Vom ‚integrierten’ zum ‚integralen’ Denken

Die dritte Jahreskonferenz der Reporting 3.0 Plattform hat, beginnend mit einem vorbereiten­den online Thinktank, über die Konferenz bis hin zum Konferenzbericht ein faszinierendes Spektrum zur Weiterentwicklung der nachhaltigen und integrierten Berichterstattung aufgetan.

Foto: © freshidea, fotoliaDie zehn wichtigsten Ergebnisse der Konferenz zeigen Voraussetzungen für ein neues, zukunftsfähiges Berichtssystem.

  1. Für eine zukunftsfähige Berichterstattung muss man ökonomisches und finanztechnisches Systemdenken (Makro-Ebene), Buchführungs- und Datensystemdesign (Meso-Ebene) sowie die Erfolgsmessung unternehmerischer Nachhaltigkeitsprogramme, Transformationsfähigkeit und Führungsverständnis (Mikro-Ebene) kombinieren. Reportingstandards, die Teile dieser Komponenten auslassen oder negieren, führen zu Defiziten und werden der Aufgabe eines (Nachhaltigkeits- oder integrierten)Berichts über den Nachweis der Nachhaltigkeit einer Organisation nicht gerecht.

  2. Reporting, das zukunftsfähig ist, muss Klarheit zum Unternehmenszweck (Purpose) und der Verbindung (Connectedness) der Unternehmung hinsichtlich der Meso- und Makroanforderungen einer Green & Inclusive Economy verschaffen; Klarheit des Unternehmensbeitrags (True Future Value Creation) durch eine multi-kapitalienbasierte Erfolgsmessung (Success) schaffen, um als Lackmus-Test dienen zu können, ob ein Unternehmen Finanzkapital nicht durch Vernichtung anderer Kapitalien aufbaut; Bereiche idenfizieren, in denen durch sinnvolle Produkte, Services, Netzwerkbildung, Positionsnahme und Ausbildung eine Skalierbarkeit (Scalability) geschaffen wird, die die Einwirkungsmöglichkeiten (Size of Impacts) der Unternehmung hinsichtlich einer ‚Wachstumslizenz’ erlauben.

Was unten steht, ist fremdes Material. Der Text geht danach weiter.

Lemma order_other t caller u :
  u ∈ order -> t ∉ order -> exists c, <[t := caller]> s.(callers) !! u = Some c /\ pending c = None.
Proof.
  intros Hu Ht. destruct (sr_order _ _ _ _ _ Hinv u Hu) as (c & Hc & Hn). exists c.
  rewrite list_lookup_insert_ne by (intros ->; done). done.
Qed.

(** The only caller behind the lock is its holder. *)
Lemma holder_unique t caller u other :
  s.(callers) !! t = Some caller -> inside_lock caller -> s.(callers) !! u = Some other -> inside_lock other -> u = t.
Proof.
  intros Ht Hi Hu Ho. apply (sr_lock _ _ _ _ _ Hinv t caller Ht) in Hi. apply (sr_lock _ _ _ _ _ Hinv u other Hu) in Ho. congruence.
Qed.

Lemma lock_serialized t call :
  s.(callers) !! t = Some (Waiting call) -> s.(g_engine_mutex) = None ->
  serialized calls w0 order traces (System_of (Some t) s.(shared) (<[t := Entered call]> s.(callers))).
Proof.
  intros Ht Hm. pose proof (pending_not_in_order t _ call Ht eq_refl) as Hno. destruct Hinv as [H1 H2 H3 H4 H5 H6 H8 H7].
  split; cbn [shared callers g_engine_mutex]; [done | done | intros u Hu; by apply order_other | | | | |].
  - intros u c cl [(<- & <- & _)|[_ Hu]]%list_lookup_insert_Some Hp; [|by eapply H4]. by apply (H4 t (Waiting call)).
  - intros u c trace [(<- & <- & _)|[_ Hu]]%list_lookup_insert_Some Hp; [done | by eapply H5].
  - intros u c [(<- & <- & _)|[Hne Hu]]%list_lookup_insert_Some; [done|]. rewrite (H6 u c Hu), Hm. split; congruence.
  - intros u [= <-]. by apply insert_is_Some.
  - intros u c from [(_ & ? & _)|[_ Hu]]%list_lookup_insert_Some; [done | by eapply H7].
Qed.

Lemma start_serialized t call :
  s.(callers) !! t = Some (Entered call) ->
  serialized calls w0 order traces (System_of s.(g_engine_mutex) s.(shared) (<[t := Running call s.(shared)]> s.(callers))).
Proof.
  intros Ht. pose proof (pending_not_in_order t _ call Ht eq_refl) as Hno. destruct Hinv as [H1 H2 H3 H4 H5 H6 H8 H7].
  split; cbn [shared callers g_engine_mutex]; [done | done | intros u Hu; by apply order_other | | | | |].
  - intros u c cl [(<- & <- & _)|[_ Hu]]%list_lookup_insert_Some Hp; [|by eapply H4]. by apply (H4 t (Entered call)).
  - intros u c trace [(<- & <- & _)|[_ Hu]]%list_lookup_insert_Some Hp; [done | by eapply H5].
  - intros u c [(<- & <- & _)|[Hne Hu]]%list_lookup_insert_Some; [exact (H6 t (Entered call) Ht) | by apply H6].
  - intros u Hu. by apply insert_is_Some, H8.
  - intros u c from [(_ & E & _)|[_ Hu]]%list_lookup_insert_Some; [by injection E | by eapply H7].
Qed.

Lemma finish_serialized t call from trace w :
  s.(callers) !! t = Some (Running call from) -> perform call from = Some (trace, w) ->
  serialized calls w0 (order ++ [t]) (traces ++ [trace]) (System_of s.(g_engine_mutex) w (<[t := Leaving trace]> s.(callers))).
Proof.
  intros Ht Hrun. pose proof (pending_not_in_order t _ call Ht eq_refl) as Hno.
  assert (forall u c, u <> t -> s.(callers) !! u = Some c -> ~ inside_lock c) as Hout.
  { intros u c Hne Hu Hc. apply Hne. by apply (holder_unique t (Running call from) u c). }
  destruct Hinv as [H1 H2 H3 H4 H5 H6 H8 H7]. rewrite (H7 t call from Ht) in Hrun. pose proof (length_sequential _ _ _ _ _ H1) as Hlen.
  pose proof (lookup_lt_Some _ _ _ Ht) as Hlt. split; cbn [shared callers g_engine_mutex].
  - eapply sequential_snoc; [exact H1 | by apply (H4 t (Running call from)) | exact Hrun].
  - apply NoDup_app. split; [done|]. split; [intros u Hu ->%list_elem_of_singleton; done | apply NoDup_singleton].
  - intros u [Hu | ->%list_elem_of_singleton]%elem_of_app; [by apply order_other|].
    exists (Leaving trace). by rewrite list_lookup_insert_eq.
  - intros u c cl [(_ & <- & _)|[_ Hu]]%list_lookup_insert_Some Hp; [done | by eapply H4].
  - intros u c tr [(<- & <- & _)|[_ Hu]]%list_lookup_insert_Some Hp.
    + injection Hp as <-. exists (length order). rewrite list_lookup_middle, <- Hlen, list_lookup_middle by done. done.
    + destruct (H5 u c tr Hu Hp) as (i & Hi & Hi'). exists i. split; by apply lookup_app_l_Some.
  - intros u c [(<- & <- & _)|[Hne Hu]]%list_lookup_insert_Some; [exact (H6 t (Running call from) Ht) | by apply H6].
  - intros u Hu. by apply insert_is_Some, H8.
  - intros u c f [(_ & ? & _)|[Hne Hu]]%list_lookup_insert_Some; [done|]. exfalso. by apply (Hout u (Running c f)).
Qed.

Lemma unlock_serialized t trace :
  s.(callers) !! t = Some (Leaving trace) ->
  serialized calls w0 order traces (System_of None s.(shared) (<[t := Returned trace]> s.(callers))).
Proof.
  intros Ht. assert (forall u c, u <> t -> s.(callers) !! u = Some c -> ~ inside_lock c) as Hout.
  { intros u c Hne Hu Hc. apply Hne. by apply (holder_unique t (Leaving trace) u c). }
  destruct Hinv as [H1 H2 H3 H4 H5 H6 H8 H7]. pose proof (lookup_lt_Some _ _ _ Ht) as Hlt.
  split; cbn [shared callers g_engine_mutex]; [done | done | | | | | done |].
  - intros u Hu. destruct (decide (u = t)) as [->|Hne]; [exists (Returned trace); by rewrite list_lookup_insert_eq|].
    rewrite list_lookup_insert_ne by done. by apply H3.
  - intros u c cl [(_ & <- & _)|[_ Hu]]%list_lookup_insert_Some Hp; [done | by eapply H4].
  - intros u c tr [(<- & <- & _)|[_ Hu]]%list_lookup_insert_Some Hp; [by apply (H5 t (Leaving trace)) | by eapply H5].
  - intros u c [(<- & <- & _)|[Hne Hu]]%list_lookup_insert_Some; [done|]. split; [|done]. intros Hc. exfalso. by apply (Hout u c).
  - intros u c f [(_ & ? & _)|[Hne Hu]]%list_lookup_insert_Some; [done|]. exfalso. by apply (Hout u (Running c f)).
Qed.
End preservation.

  3. Es gibt bereits Methoden und Tools, um der Zukunft der Berichterstattung Form zu geben. Hierzu liefert der Konferenzbericht genug Beispiele. Die Zusammenarbeit der verschiedenen Spieler ist nun nötig, um die Teile des Puzzles in eine gemeinsame Vision zusammenzuführen, wie Berichterstattung, Accounting und Datenspektra einer Green & Inclusive Economy dienen können. Besondere Aufmerksamkeit verdient die Diskussion über ‚tatsächliche’ Wesentlichkeit (True Materiality) und einen auf gemeinsame Einwirkungen fokussierten Stakeholder-Dialog, der Zusammenarbeit möglich macht (Integral Thinking).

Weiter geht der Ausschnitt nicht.